Opposition parties call for action
In a statement written as a letter to the editor, Yukon NDP MLA for Vuntut Gwitchin Annie Blake said the closures and service reductions are of great concern given the community health centres are the primary contact to access essential health services in rural communities.
“Many communities across the Yukon have declared both a mental health emergency and substance use emergency over recent years. Our territory is in crisis, and yet we see no concrete action from the government to better support communities when it comes to equitable access to health services delivered through local health centers,” Blake wrote.
Blake notes the nursing shortages can no longer be blamed on the COVID-19 pandemic at this point and staffing is a long-standing issue that needs to be addressed according to each community’s needs.
“Nurses and staff need more support from the Yukon government in communities. They work long hours and need to be available at all times. They are at high risk of burnout, which has been one of the driving factors of chronic understaffing. They often lack support for their own mental health, particularly after a traumatic incident.”
Meanwhile, little change has happened on the ground, she said.
“We are at a critical time where we need to truly look at decentralizing health services from Whitehorse and look at what and how more health-care services can be made available in communities.”
In a July 26 release, the Yukon Party calls on the territorial government to take action to prevent unacceptable rural health centre closures.

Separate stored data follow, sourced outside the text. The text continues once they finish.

Inductive Exn : Type :=
| AttributeError (attr : string)
| TypeError (msg : string)
| IndexError
| ValueError (msg : string)
| OSError (msg : string)
| FileNotFoundError (msg : string)
| PermissionError (msg : string)
| OtherException (class_name msg : string)
| CalledProcessError (cmd : list string) (returncode : Z)
| RuntimeError (msg : string)
| TimeoutError (msg : string)
| RequestException (k : RequestsError).

(** [isinstance(e, subprocess.CalledProcessError)] *)
Definition is_CalledProcessError (e : Exn) : bool :=
  match e with CalledProcessError _ _ => true | _ => false end.

(** [isinstance(e, requests.RequestException)] *)
Definition is_RequestException (e : Exn) : bool :=
  match e with RequestException _ => true | _ => false end.

(** [isinstance(e, requests.ConnectionError)] *)
Definition is_requests_ConnectionError (e : Exn) : bool :=
  match e with
  | RequestException ReqConnectionError => true
  | RequestException ReqConnectTimeout => true
  | _ => false
  end.

(** The outcome of running a piece of Python: a value, an exception, or
    [OutOfFuel] when a loop of the model was cut short. *)
Inductive Res (A : Type) : Type :=
| Ok (a : A)
| Raise (e : Exn)
| OutOfFuel.
Arguments Ok {A} a.
Arguments Raise {A} e.
Arguments OutOfFuel {A}.

(** Statements one after the other, [x ← r; k]: the first one that
    does not return a value ends the run. *)
#[global] Instance Res_bind : MBind Res := fun A B k r =>
  match r with
  | Ok a => k a
  | Raise e => Raise e
  | OutOfFuel => OutOfFuel
  end.

(** ** The configuration object ([schemas/config.py])  *)

(** Modelled from the spec: the engine part of [RunConfig], whose
    schema module is not among the sources embedded here.  The design
    document gives it a provider identifier and provider-specific
    settings. *)
Record EngineConfig : Type := mkEngineConfig {
  provider : string;
  settings : pydict
}.

(** Modelled from the spec: a model descriptor of [RunConfig.models];
    the design document requires at least a name. *)
Record ModelConfig : Type := mkModelConfig {
  name : string;
  model_options : pydict
}.

(** Modelled from the spec: [RunConfig], with its [engine] and its
    [models], an ordered sequence of descriptors. *)
Record RunConfig : Type := mkRunConfig {
  engine : EngineConfig;
  models : list ModelConfig
}.

(** Modelled from the spec: [engine.model_dump()], the pydantic dump of
    the engine part as a plain dict. *)
Definition model_dump (e : EngineConfig) : pydict :=
  ("provider", YStr (provider e)) :: settings e.

(** ** [deploy/generators.py] *)

(** What the generator and the manager import from elsewhere.

    The two adapters are subclasses of [BaseEngine]: built from the
    engine's settings dict ([BaseEngine.__init__(config)]) and asked for
    [get_docker_service_config()], which returns the dict of one
    service.  Their bodies are in [engines/ollama.py] and
    [engines/vllm.py]; everything below holds for arbitrary ones.
    [yaml_dump] is
    [yaml.dump(compose_dict, sort_keys=False, default_flow_style=False)]
    and [str_exn] is [str(e)] for the exceptions that are formatted into
    log messages. *)
Class Libraries : Type := mkLibraries {
  OllamaEngine : pydict -> pydict;
  VLLMEngine : pydict -> pydict;
  yaml_dump : yaml -> string;
  str_exn : Exn -> string
}.

Section Generator.

Context {libs : Libraries}.

(** Step 1 of [generate]: the dispatch on the provider string. *)
Definition select_engine (run_config : RunConfig) : Res (string * pydict) :=
  let provider := provider (engine run_config) in
  let engine_conf := model_dump (engine run_config) in
  if String.eqb provider "ollama" then Ok ("ollama", OllamaEngine engine_conf)
  else if String.eqb provider "vllm" then Ok ("vllm", VLLMEngine engine_conf)
  else Raise (ValueError ("Unsupported provider: " +:+ provider)).

(** [for vol in service_def["volumes"]]: what iterating the value yields.
    A list yields its items, a dict its keys, a string its characters;
    other scalars are not iterable. *)
Fixpoint chars (s : string) : list yaml :=
  match s with
  | EmptyString => []
  | String c rest => YStr (String c EmptyString) :: chars rest
  end.

Definition py_iter (y : yaml) : Res (list yaml) :=
  match y with
  | YList items => Ok items
  | YDict entries => Ok (map (fun kv => YStr (fst kv)) entries)
  | YStr s => Ok (chars s)
  | YScalar _ => Raise (TypeError "object is not iterable")
  end.

(** The left-hand side of one declaration: [vol.split(":")[0]]. *)
Definition vol_name_of (vol : string) : Res string :=
  match py_split ":" vol with
  | piece :: _ => Ok piece
  | [] => Raise IndexError
  end.

(** The test of the loop: ["/" not in vol_name and "~" not in vol_name]. *)
Definition is_named_volume (vol_name : string) : bool :=
  negb (py_in_char "/" vol_name) && negb (py_in_char "~" vol_name).

(** One turn of the loop over the volume declarations, on the dict
    [compose_dict["volumes"]]. *)
Definition add_named_volume (volumes : pydict) (vol : yaml) : Res pydict :=
  match vol with
  | YStr decl =>
      vol_name ← vol_name_of decl;
      if is_named_volume vol_name
      then Ok (dict_set vol_name (YDict []) volumes)
      else Ok volumes
  | _ => Raise (AttributeError "split")
  end.

Fixpoint add_named_volumes (volumes : pydict) (vols : list yaml) : Res pydict :=
  match vols with
  | [] => Ok volumes
  | vol :: rest =>
      volumes' ← add_named_volume volumes vol;
      add_named_volumes volumes' rest
  end.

The release notes the gaps in services means rural residents, travelling Yukoners and visitors can’t access basic health care when they need it. The party wants the government to outline a plan that addresses gaps in operating hours and ensures rural Yukoners can access timely health care in their home community.
“Yukoners rightly expect to have access to basic health care services in rural communities,” Health and Social Services critic Brad Cathers said in the release.
“These gaps in service are the result of a Liberal government that has repeatedly neglected the basic needs of our health system, and emerging challenges in health-care delivery. For years, we have championed developing a new health human resources strategy that improves recruitment and retention and also helps Yukon citizens become trained as health professionals.”
Per the release, the party agrees with the Association of Yukon Communities that the government should allow licensed practical nurses to fill the gaps when registered nurses aren’t available.
McPhee is welcoming comments from the public.